Sale!

CS 60050 Assignment 2

$35.00 $21.00

Category: You will Instantly receive a download link for .zip solution file upon Payment || To Order Original Work Click Custom Order?

Description

5/5 - (2 votes)

The following has to be done using Bayesian learning (Naïve Bayes classifier):
1) Randomly divide the data into 80% for training and 20% for testing. Apply the following:
a) Handle the missing values in both train and test set. [5]
b) Encode categorical variables using appropriate encoding method (in-built function
allowed). [5]
c) After completing step (a) and (b), compute 5-fold cross validation on the training set
(normalisation of data is allowed, if required).
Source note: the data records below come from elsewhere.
(** A single statement outside a transaction. *)
Lemma atomic_step_done {O} s : atomic (step_done s : T O _).
Proof.
  intros o c r o' c' Hi. unfold undisturbed, step_done, mbind, T_bind, step_write. rewrite engine_calm.
  unfold idle in Hi. destruct (engine c) as [b c1] eqn:E.
  apply engine_cases in E as (Hd & Hr & [[-> Hw]|[-> Hw]]).
  2:{ intros [= <- <- <-]. unfold idle. split_and!; [destruct Hw; congruence|done|by right]. }
  replace (view (calm c)) with (view c1) by (unfold view; simpl; by rewrite Hd, Hw).
  rewrite Hi in Hw. unfold put_view. simpl. rewrite Hw, Hi.
  destruct (s (view c1)) as [d n| |]; intros [= <- <- <-]; split_and!; try done; auto.
  left. unfold calm. simpl. by rewrite Hr.
Qed.

Lemma atomic_write_db {O} s : atomic (write_db s : T O _).
Proof.
  apply atomic_after; [apply reader_prepare|intros _]. apply atomic_after; [apply reader_bind_params|intros _].
  apply atomic_step_done.
Qed.

#[local] Hint Resolve finish_abandon finish_rollback finish_commit finish_then atomic_then atomic_transaction
  atomic_step_done atomic_write_db atomic_reader : atomic.

Lemma atomic_ret {O A B} (m : T O A) (f : A -> B) : atomic m -> atomic (a ← m; mret (f a)).
Proof.
  intros Hm o c r o2 c2 Hi. unfold undisturbed, mbind, T_bind. destruct (m o c) as [[r1 o1] c1] eqn:E. intros H.
  apply Hm in E as (Hi1 & Hd & Hu); [|done]. destruct r1; injection H as <- <- <-; split_and!; eauto; try (by intros ? ?);
    destruct Hu as [Hu|Hu]; auto; left; by rewrite Hu.
Qed.

Lemma finish_out {O A} (f : O -> O) (m : T O A) : finish m -> finish (_ ← set_out f; m).
Proof. intros Hm o c. apply (Hm (f o) c). Qed.

(** The sweep's error exit also zeroes the counts. *)
Lemma reset_gives_up {O A} (f : O -> O) : gives_up (_ ← tx_rollback; _ ← set_out f; fail STORE_ERR_DB : T O A).
Proof. by intros o c r o' c' [= <- <- <-]. Qed.
Lemma finish_reset {O A} (f : O -> O) e : finish (_ ← tx_rollback; _ ← set_out f; fail e : T O A).
Proof. intros o c r o' c' Hw [= <- <- <-]. split_and!; [done..|by left]. Qed.
#[local] Hint Resolve finish_reset : atomic.

End bodies.

#[export] Hint Resolve body_audit_append body_add_user body_active_key body_pk_exists body_owned body_enroll
  body_revoke body_insert_codes body_revoke_loop body_ticket body_read_code finish_abandon
  finish_rollback finish_commit finish_then atomic_then atomic_transaction atomic_step_done
  atomic_write_db atomic_reader finish_reset : atomic.

(** Follows a whole operation. *)
Ltac whole :=
  match goal with
  | |- atomic (transaction _) => apply atomic_transaction; tx_code
  | |- atomic (mbind _ tx_begin) => apply atomic_begin
  | |- atomic (mbind (fun _ => set_out _) (transaction _)) => apply atomic_then
  | |- atomic (mbind (fun _ => set_out _) (write_db _)) => apply atomic_then
  | |- atomic (mbind (fun _ => mret _) (step_done _)) => apply atomic_ret
  | |- atomic (mbind _ _) => apply atomic_after; [solve [auto with atomic]|intros ?]
  | |- finish (mbind _ (try _)) => apply finish_try; [solve [tx_code]| |solve [apply abandon_gives_up|apply reset_gives_up]]; intros ?
  | |- finish (mbind _ (set_out _)) => apply finish_out
  | |- finish (mbind (fun _ => set_out _) _) => apply finish_then
  | |- atomic (match ?x with _ => _ end) => destruct x
  | |- finish (match ?x with _ => _ end) => destruct x
  | |- atomic _ => solve [auto with atomic]
  | |- finish _ => solve [auto with atomic]
  end.

Ltac whole_code := repeat (cbv zeta; whole).

Section operations.
Context `{EN : Engine} `{CK : Clock} `{SC : StoreCrypto}.

(** The two operations that are not of this shape: the rotation, which reads
    past an error, and [store_enroll_device], which commits on a conflict. *)
Definition plain (op : store_op) : bool :=
  match op with RotateKey _ _ _ _ _ _ => false | EnrollDevice _ _ _ _ _ _ => false | _ => true end.

Lemma run_atomic {O A} (m : T O A) o c st c' : atomic m -> idle c -> run m o c = (st, c') ->
  idle c' /\ (st <> STORE_OK -> disk c' = disk c) /\ (run m o (calm c) = (st, calm c') \/ st = STORE_ERR_DB).
Proof.
  unfold run. intros Hm Hi. destruct (m o c) as [[r o'] c1] eqn:E. intros [= <- <-].
  apply Hm in E as (Hi' & Hd & Hu); [|done]. split_and!; auto; [|destruct Hu as [->|]; auto].
  intros Hst. destruct r as [e|]; [by eapply Hd|done].
Qed.

Lemma add_user_atomic {O} s u r : atomic (store_add_user s u r : T O _).
Proof. unfold store_add_user. whole_code. Qed.
Lemma user_status_atomic {O} s u st b r dt ev : atomic (set_user_status s u st b r dt ev : T O _).
Proof. unfold set_user_status. whole_code. Qed.
Lemma enroll_ex_atomic s h u ro pk via b l : atomic (store_enroll_device_ex s h u ro pk via b l).
Proof. unfold store_enroll_device_ex. whole_code. Qed.
Lemma revoke_atomic {O} s h b r : atomic (store_revoke_device s h b r : T O _).
Proof. unfold store_revoke_device. whole_code. Qed.
Lemma touch_atomic {O} s h : atomic (store_touch_last_seen s h : T O _).
Proof. unfold store_touch_last_seen. whole_code. Qed.
Lemma add_token_atomic {O} s t u h hs i e l : atomic (store_add_token s t u h hs i e l : T O _).
Proof. unfold store_add_token. whole_code. Qed.
Lemma verify_token_atomic s t now ttl v i : atomic (store_verify_token s t now ttl v i).
Proof. unfold store_verify_token. whole_code. Qed.
Lemma delete_token_atomic {O} s t : atomic (store_delete_token s t : T O _).
Proof. unfold store_delete_token. whole_code. Qed.
Lemma delete_handle_atomic {O} s u h : atomic (store_delete_tokens_for_handle s u h : T O _).
Proof. unfold store_delete_tokens_for_handle. whole_code. Qed.
Lemma delete_user_atomic {O} s u : atomic (store_delete_tokens_for_user s u : T O _).
Proof. unfold store_delete_tokens_for_user. whole_code. Qed.
Lemma add_code_atomic {O} s c u h hs st i e : atomic (store_add_login_code s c u h hs st i e : T O _).
Proof. unfold store_add_login_code. whole_code. Qed.
Lemma consume_code_atomic s c st now v uc hc : atomic (store_consume_login_code_ex s c st now v uc hc).
Proof. unfold store_consume_login_code_ex, code_verdict. whole_code. Qed.
Lemma replace_atomic s u ps now : atomic (store_recovery_replace s u ps now).
Proof. unfold store_recovery_replace. whole_code. Qed.
Lemma recovery_consume_atomic s i u t now e ra : atomic (store_recovery_consume_ex s i u t now e ra).
Proof. unfold store_recovery_consume_ex. whole_code. Qed.
Lemma note_failure_atomic s u now th ls : atomic (store_recovery_note_failure s u now th ls).
Proof. unfold store_recovery_note_failure. whole_code. Qed.
Lemma ticket_atomic {O} s t u h pk l now : atomic (store_enroll_via_ticket s t u h pk l now : T O _).
Proof. unfold store_enroll_via_ticket. whole_code. Qed.
Lemma sweep_atomic s now cs : atomic (store_sweep s now cs).
Proof. unfold store_sweep. whole_code. Qed.

Lemma perform_atomic s op c st c' : plain op = true -> idle c -> perform s op c = (st, c') ->
  idle c' /\ (st <> STORE_OK -> disk c' = disk c) /\ (perform s op (calm c) = (st, calm c') \/ st = STORE_ERR_DB).
Proof.
  intros Hop. destruct op; try done; apply run_atomic; clear Hop;
    unfold store_disable_user, store_enable_user;
    auto using add_user_atomic, user_status_atomic, enroll_ex_atomic, revoke_atomic, touch_atomic, add_token_atomic,
      verify_token_atomic, delete_token_atomic, delete_handle_atomic, delete_user_atomic, add_code_atomic,
      consume_code_atomic, replace_atomic, recovery_consume_atomic, note_failure_atomic, ticket_atomic, sweep_atomic.
Qed.

(** ** No operation leaves a transaction open *)

Lemma commit_idle {O} (o : O) c r o' c' : tx_commit o c = (r, o', c') -> idle c'.
Proof.
  unfold tx_commit, commit, mbind, T_bind. destruct (engine c) as [[] c1]; [destruct (work c1)|];
    by intros [= <- <- <-].
Qed.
Print the final test accuracy. [10]
2) Apply PCA (select number of components by preserving 95% of total variance) on the
processed data from step (1).
a) Plot the graph for PCA (in-built function allowed for PCA and visualisation). [20]
b) Use the features extracted from PCA to train your model. Compute 5-fold cross
validation on the training set (normalisation of data is allowed, if required). Print the
final test accuracy. [10]
3) Using the processed data from step (1), apply the following:
a) A feature value is considered as an outlier if its value is greater than mean + 3 x
standard deviation. A sample having maximum such outlier features must be
dropped. [5]
b) Using the sequential backward selection method, remove features. [15]
c) Print the final set of features formed. [5]
d) Compute 5-fold cross validation on the training set (normalisation of data is allowed
if required). Print the final test accuracy. [5]
4) Report and results. [20]
Dataset Description:
Use Train_B.csv as data for this assignment. The “Stay” column will be used as labels.
Submission Guidelines:
Implementation has to be done in Python. No function for Naïve Bayes classifier should be
used. Provide a report on your study with proper description. Keep your codes and report
along with your results in a single folder. Submit the compressed .zip file following
groupno_asgn2.zip naming convention. For example, 5_asgn2.zip for Group no 5.